Work request: Each line of the records that holds "embedding" should be shown in full.

Listed records:
—————

(** * GorAI_LLMClient: provider adapters and the conversation loop

    A shallow embedding of [models/_model_base.py], [models/_openai_model.py],
    [models/_anthropic_model.py], [models/_deepseek_openai_model.py] and
    [models/_minimax_anthropic_model.py], followed by the properties of the
    adapters, of the tool-call accumulator, of the argument parser and of the
    three orchestration loops.

    Conventions of the embedding.
    - A Python [str] is a [string]: the sequence of the bytes of its UTF-8
      encoding.  Emptiness, equality, concatenation and the replacement of
      one ASCII character by another are the same on both sides.
    - A Python generator is the list of the values it yields together with
      the way it stops (normal exhaustion, [return], or a raised exception).
    - Every [yield] of the loops is [b'data: ' + encode_json(d) + b'\n\n'];
      the embedding yields the dictionary [d] itself as a typed value.
    - [print] calls are dropped.
    - [json.loads] is taken as the program finds it: every definition that
      calls it takes it from the class [JsonModule], and every general
      statement holds for whatever the function returns or raises.  The
      examples run on [Json.loads], a decoder with the limits of the
      interpreter on the digits of an integer and on nesting. *)

From Stdlib Require Import ZArith Lia Ascii String.
From stdpp Require Import base strings list gmap sorting.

—————

Task output:
    A shallow embedding of [models/_model_base.py], [models/_openai_model.py],
    Conventions of the embedding.
      the embedding yields the dictionary [d] itself as a typed value.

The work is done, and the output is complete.